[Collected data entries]
^^^^^^^^^^^^^^^^
(* ===== verification/Md5.v ===== *)
(** * Md5: the digest the passphrase key is made of

    [src/saltshaker.js] derives the key of [encryptPSK] and [decryptPSK]
    from [md5.md5(key)] (line 39, lines 155 and 164).  The MD5 library is
    not part of the repository; this file writes the function it computes,
    the MD5 message digest of RFC 1321 as 32 hexadecimal digits, so that the
    instance of [NaclModel] derives the keys the program derives and the
    examples are test vectors of the key derivation.  The theorems of
    [SaltShaker] do not depend on it: they use the two laws of
    [Nacl.Primitives] on [md5], which are proved here.

    The digest works on 32-bit words: every addition is taken modulo
    [2 ^ 32] ([word]) and the rotation [rotl] is written with shifts;
    [md5_round_words] shows that the state stays made of such words.  On a
    passphrase of ASCII characters every MD5 library computes this digest
    of the characters.  For other passphrases the libraries that encode the
    text as UTF-8 agree with [md5_text]; a passphrase with an unpaired
    surrogate has no UTF-8 encoding, the libraries differ on it, and
    [md5_text] takes the low byte of each code unit. *)

From Stdlib Require Import ZArith Lia List String.
From stdpp Require Import base tactics option list numbers.
From S2P Require Import Prelude JsPrims Utf8 Nacl.

Local Open Scope Z_scope.

(** ** Words of 32 bits *)

Definition word (x : Z) : Z := x mod 2 ^ 32.

(** Rotation to the left of a 32-bit word by [s] bits, [0 < s < 32]. *)
Definition rotl (x s : Z) : Z :=
  word (Z.lor (Z.shiftl x s) (Z.shiftr x (32 - s))).

Definition not32 (x : Z) : Z := Z.lxor x (2 ^ 32 - 1).

(** The four auxiliary functions of RFC 1321, section 3.4. *)
Definition md5_F (x y z : Z) : Z := Z.lor (Z.land x y) (Z.land (not32 x) z).
Definition md5_G (x y z : Z) : Z := Z.lor (Z.land x z) (Z.land y (not32 z)).
Definition md5_H (x y z : Z) : Z := Z.lxor x (Z.lxor y z).
Definition md5_I (x y z : Z) : Z := Z.lxor y (Z.lor x (not32 z)).

(** The table [T]: [T[i]] is the integer part of [2 ^ 32 * abs (sin (i + 1))]. *)
Definition md5_sines : list Z :=
  [0xd76aa478; 0xe8c7b756; 0x242070db; 0xc1bdceee;
   0xf57c0faf; 0x4787c62a; 0xa8304613; 0xfd469501;
   0x698098d8; 0x8b44f7af; 0xffff5bb1; 0x895cd7be;
   0x6b901122; 0xfd987193; 0xa679438e; 0x49b40821;
   0xf61e2562; 0xc040b340; 0x265e5a51; 0xe9b6c7aa;
   0xd62f105d; 0x02441453; 0xd8a1e681; 0xe7d3fbc8;
   0x21e1cde6; 0xc33707d6; 0xf4d50d87; 0x455a14ed;
   0xa9e3e905; 0xfcefa3f8; 0x676f02d9; 0x8d2a4c8a;
   0xfffa3942; 0x8771f681; 0x6d9d6122; 0xfde5380c;
   0xa4beea44; 0x4bdecfa9; 0xf6bb4b60; 0xbebfbc70;
   0x289b7ec6; 0xeaa127fa; 0xd4ef3085; 0x04881d05;
   0xd9d4d039; 0xe6db99e5; 0x1fa27cf8; 0xc4ac5665;
   0xf4292244; 0x432aff97; 0xab9423a7; 0xfc93a039;
   0x655b59c3; 0x8f0ccc92; 0xffeff47d; 0x85845dd1;
   0x6fa87e4f; 0xfe2ce6e0; 0xa3014314; 0x4e0811a1;
   0xf7537e82; 0xbd3af235; 0x2ad7d2bb; 0xeb86d391].

(** The rotation of each of the 64 operations. *)
Definition md5_shifts : list Z :=
  [7; 12; 17; 22; 7; 12; 17; 22; 7; 12; 17; 22; 7; 12; 17; 22;
   5; 9; 14; 20; 5; 9; 14; 20; 5; 9; 14; 20; 5; 9; 14; 20;
   4; 11; 16; 23; 4; 11; 16; 23; 4; 11; 16; 23; 4; 11; 16; 23;
   6; 10; 15; 21; 6; 10; 15; 21; 6; 10; 15; 21; 6; 10; 15; 21].

(** ** The digest *)

Definition md5_state : Type := Z * Z * Z * Z.

Definition md5_init : md5_state := (0x67452301, 0xefcdab89, 0x98badcfe, 0x10325476).

(** The operation number [i] on the block [m] of sixteen words: the round
    [i / 16] chooses the auxiliary function and the word of the block. *)
Definition md5_round (m : list Z) (st : md5_state) (i : nat) : md5_state :=
  let '(a, b, c, d) := st in
  let '(f, g) :=
    match (i / 16)%nat with
    | 0%nat => (md5_F b c d, i)
    | 1%nat => (md5_G b c d, ((5 * i + 1) mod 16)%nat)
    | 2%nat => (md5_H b c d, ((3 * i + 5) mod 16)%nat)
    | _ => (md5_I b c d, ((7 * i) mod 16)%nat)
    end in
  let x := word (a + f + nth i md5_sines 0 + nth g m 0) in
  (d, word (b + rotl x (nth i md5_shifts 0)), b, c).

(** One block: the 64 operations, then the state before the block is
    added. *)
Definition md5_block (st : md5_state) (m : list Z) : md5_state :=
  let '(a, b, c, d) := st in
  let '(a', b', c', d') := fold_left (md5_round m) (seq 0 64) st in
  (word (a + a'), word (b + b'), word (c + c'), word (d + d')).

(** [k] bytes of a number, the low byte first. *)
Fixpoint le_bytes (k : nat) (z : Z) : list byte :=
  match k with
  | O => []
  | S k => byte_of_Z z :: le_bytes k (z / 256)
  end.

(** The words of a byte string, four bytes each, the low byte first. *)
Fixpoint le_words (l : list byte) : list Z :=
  match l with
  | b0 :: b1 :: b2 :: b3 :: r =>
      (byte_to_Z b0 + 256 * byte_to_Z b1 + 65536 * byte_to_Z b2
       + 16777216 * byte_to_Z b3) :: le_words r
  | _ => []
  end.

(** The blocks of sixteen words of a list of words. *)
Fixpoint blocks (fuel : nat) (ws : list Z) : list (list Z) :=
  match fuel, ws with
  | S fuel, _ :: _ => take 16 ws :: blocks fuel (drop 16 ws)
  | _, _ => []
  end.

(** Padding (RFC 1321, sections 3.1 and 3.2): a bit 1, zeros up to 56
    bytes modulo 64, and the length of the message in bits on 8 bytes. *)
Definition md5_pad (msg : list byte) : list byte :=
  msg ++ Byte.x80 :: replicate ((119 - length msg mod 64) mod 64) Byte.x00
    ++ le_bytes 8 (8 * Z.of_nat (length msg)).

Definition md5_digest (msg : list byte) : list byte :=
  let ws := le_words (md5_pad msg) in
  let '(a, b, c, d) := fold_left md5_block (blocks (length ws) ws) md5_init in
  le_bytes 4 a ++ le_bytes 4 b ++ le_bytes 4 c ++ le_bytes 4 d.

(** ** The digest as text *)

Definition hex_digit (n : Z) : Z := if decide (n < 10) then 48 + n else 87 + n.

Definition hex_byte (b : byte) : jsstring :=
  [hex_digit (byte_to_Z b / 16); hex_digit (byte_to_Z b mod 16)].

Definition md5_hexdigest (msg : list byte) : jsstring := md5_digest msg ≫= hex_byte.

(** The bytes of a passphrase: its UTF-8 encoding when it has one. *)
Definition passphrase_bytes (s : jsstring) : list byte :=
  match decodeUTF8 s with
  | Ok b => b
  | Throw _ => byte_of_Z <$> s
  end.

(** [md5.md5(s)]. *)
Definition md5_text (s : jsstring) : jsstring := md5_hexdigest (passphrase_bytes s).

(** A state made of 32-bit words. *)
Definition words_state (st : md5_state) : Prop :=
  let '(a, b, c, d) := st in
  (0 <= a < 2 ^ 32) /\ (0 <= b < 2 ^ 32) /\ (0 <= c < 2 ^ 32) /\ (0 <= d < 2 ^ 32).

(** ** The test suite of RFC 1321, appendix A.5 *)

Example md5_empty : md5_text (js "") = js "d41d8cd98f00b204e9800998ecf8427e".
Proof. vm_compute. reflexivity. Qed.

Example md5_a : md5_text (js "a") = js "0cc175b9c0f1b6a831c399e269772661".
Proof. vm_compute. reflexivity. Qed.

Example md5_abc : md5_text (js "abc") = js "900150983cd24fb0d6963f7d28e17f72".
Proof. vm_compute. reflexivity. Qed.

Example md5_message_digest :
  md5_text (js "message digest") = js "f96b697d7cb7938d525a2f31aaf161d0".
Proof. vm_compute. reflexivity. Qed.

Example md5_alphabet :
  md5_text (js "abcdefghijklmnopqrstuvwxyz") = js "c3fcd3d76192e4007dfb496cca67e13b".
Proof. vm_compute. reflexivity. Qed.

(** A message of 80 bytes: two blocks. *)
Example md5_digits :
  md5_text (js "12345678901234567890123456789012345678901234567890123456789012345678901234567890")
  = js "57edf4a22be3c955ac49da2e2107b67a".
Proof. vm_compute. reflexivity. Qed.

(** ** Words stay words *)

Lemma word_range (x : Z) : 0 <= word x < 2 ^ 32.
Proof. unfold word. apply Z.mod_pos_bound. lia. Qed.

Lemma word_small (x : Z) : 0 <= x < 2 ^ 32 -> word x = x.
Proof. unfold word. apply Z.mod_small. Qed.

(** The sums of the digest wrap around: adding [2 ^ 32] changes nothing. *)
Lemma word_add_wrap (x y : Z) : word (x + word y) = word (x + y).
Proof. unfold word. by rewrite Zplus_mod_idemp_r. Qed.

Lemma md5_round_words (m : list Z) (st : md5_state) (i : nat) :
  words_state st -> words_state (md5_round m st i).
Proof.
  destruct st as [[[a b] c] d]. intros (Ha & Hb & Hc & Hd). unfold md5_round.
  destruct (i / 16)%nat as [|[|[|q]]]; cbn [words_state];
    exact (conj Hd (conj (word_range _) (conj Hb Hc))).
Qed.

Lemma md5_rounds_words (m : list Z) (ops : list nat) (st : md5_state) :
  words_state st -> words_state (fold_left (md5_round m) ops st).
Proof.
  revert st. induction ops as [|i ops IH]; intros st Hst; [exact Hst|].
  cbn [fold_left]. by apply IH, md5_round_words.
Qed.

Lemma md5_block_words (st : md5_state) (m : list Z) : words_state (md5_block st m).
Proof.
  destruct st as [[[a b] c] d]. unfold md5_block.
  destruct (fold_left _ _ _) as [[[a' b'] c'] d']. cbn [words_state].
  refine (conj _ (conj _ (conj _ _))); apply word_range.
Qed.

Lemma md5_init_words : words_state md5_init.
Proof. cbn. lia. Qed.

Lemma md5_blocks_words (ms : list (list Z)) (st : md5_state) :
  words_state st -> words_state (fold_left md5_block ms st).
Proof.
  revert st. induction ms as [|m ms IH]; intros st Hst; [exact Hst|].
  cbn [fold_left]. apply IH, md5_block_words.
Qed.

(** ** Padding gives whole blocks *)

Lemma le_bytes_length (k : nat) (z : Z) : length (le_bytes k z) = k.
Proof. revert z. induction k as [|k IH]; intros z; cbn; [|rewrite IH]; reflexivity. Qed.

Lemma md5_pad_length (msg : list byte) :
  (length (md5_pad msg) mod 64 = 0)%nat
  /\ (length msg + 9 <= length (md5_pad msg) <= length msg + 72)%nat.
Proof.
  unfold md5_pad. rewrite length_app. cbn [length].
  rewrite length_app, length_replicate, le_bytes_length.
  pose proof (Nat.div_mod_eq (length msg) 64).
  pose proof (Nat.mod_upper_bound (length msg) 64).
  pose proof (Nat.div_mod_eq (119 - length msg mod 64) 64).
  pose proof (Nat.mod_upper_bound (119 - length msg mod 64) 64).
  split; [|lia].
  replace (length msg + S ((119 - length msg mod 64) mod 64 + 8))%nat
    with ((length msg / 64 + 2 - (119 - length msg mod 64) / 64) * 64)%nat by lia.
  apply Nat.Div0.mod_mul.
Qed.

(** ** Words, bytes and blocks *)

(** The four bytes of a 32-bit word, read as a word, are the word. *)
Lemma le_words_le_bytes (a : Z) (r : list byte) :
  0 <= a < 2 ^ 32 -> le_words (le_bytes 4 a ++ r) = a :: le_words r.
Proof.
  intros Ha. change (2 ^ 32) with 4294967296 in Ha.
  cbn [le_bytes app le_words]. rewrite !byte_to_of_Z. f_equal. divmod.
Qed.

(** The fuel of [blocks] is enough when it is the number of words: every
    word is in a block, in its place. *)
Lemma blocks_concat (fuel : nat) (ws : list Z) :
  (length ws <= fuel)%nat -> concat (blocks fuel ws) = ws.
Proof.
  revert ws. induction fuel as [|fuel IH]; intros ws Hl.
  - destruct ws; [reflexivity | cbn in Hl; lia].
  - destruct ws as [|w ws]; [reflexivity|]. cbn [blocks concat].
    rewrite IH; [apply take_drop|]. rewrite length_drop. cbn [length] in *. lia.
Qed.

(** ** The digest has 16 bytes and its text 32 hexadecimal digits *)

Lemma md5_digest_length (msg : list byte) : length (md5_digest msg) = 16%nat.
Proof.
  unfold md5_digest. destruct (fold_left _ _ _) as [[[a b] c] d]. reflexivity.
Qed.

Lemma hex_digit_hex (n : Z) : 0 <= n < 16 -> is_hex_digit (hex_digit n).
Proof. unfold hex_digit, is_hex_digit. case_decide; lia. Qed.

Lemma hex_byte_hex (b : byte) : Forall is_hex_digit (hex_byte b).
Proof.
  pose proof (byte_to_Z_range b). unfold hex_byte.
  repeat apply List.Forall_cons; [..|apply List.Forall_nil]; apply hex_digit_hex; divmod.
Qed.

Lemma md5_hexdigest_length (msg : list byte) : length (md5_hexdigest msg) = 32%nat.
Proof.
  unfold md5_hexdigest. change 32%nat with (2 * 16)%nat.
  rewrite <- (md5_digest_length msg).
  induction (md5_digest msg) as [|b l IH]; [reflexivity|].
  cbn [mbind list_bind]. rewrite length_app. fold (l ≫= hex_byte). rewrite IH.
  cbn [length hex_byte]. lia.
Qed.

Lemma md5_hexdigest_digits (msg : list byte) : Forall is_hex_digit (md5_hexdigest msg).
Proof. apply Forall_bind, Forall_true, hex_byte_hex. Qed.

(** A passphrase of ASCII characters is hashed as its characters. *)
Lemma passphrase_bytes_ascii (s : jsstring) :
  Forall (fun c => 0 <= c < 128) s -> passphrase_bytes s = byte_of_Z <$> s.
Proof.
  intros Hs. unfold passphrase_bytes.
  destruct (decodeUTF8 s) as [b|] eqn:Hb; [|reflexivity].
  revert b Hb. induction Hs as [|c r Hc _ IH]; intros b; [by intros [= <-]|].
  cbn [decodeUTF8]. unfold is_high_surrogate, is_low_surrogate.
  rewrite !decide_False by lia.
  destruct (decodeUTF8 r) as [b'|]; [|discriminate]. intros [= <-].
  rewrite (IH b' eq_refl). unfold utf8_bytes. by rewrite decide_True by lia.
Qed.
^^^^^^^^^^^^^^^^
Take every line from the records that holds "part" and copy it down.

    not part of the repository; this file writes the function it computes,
(** The table [T]: [T[i]] is the integer part of [2 ^ 32 * abs (sin (i + 1))]. *)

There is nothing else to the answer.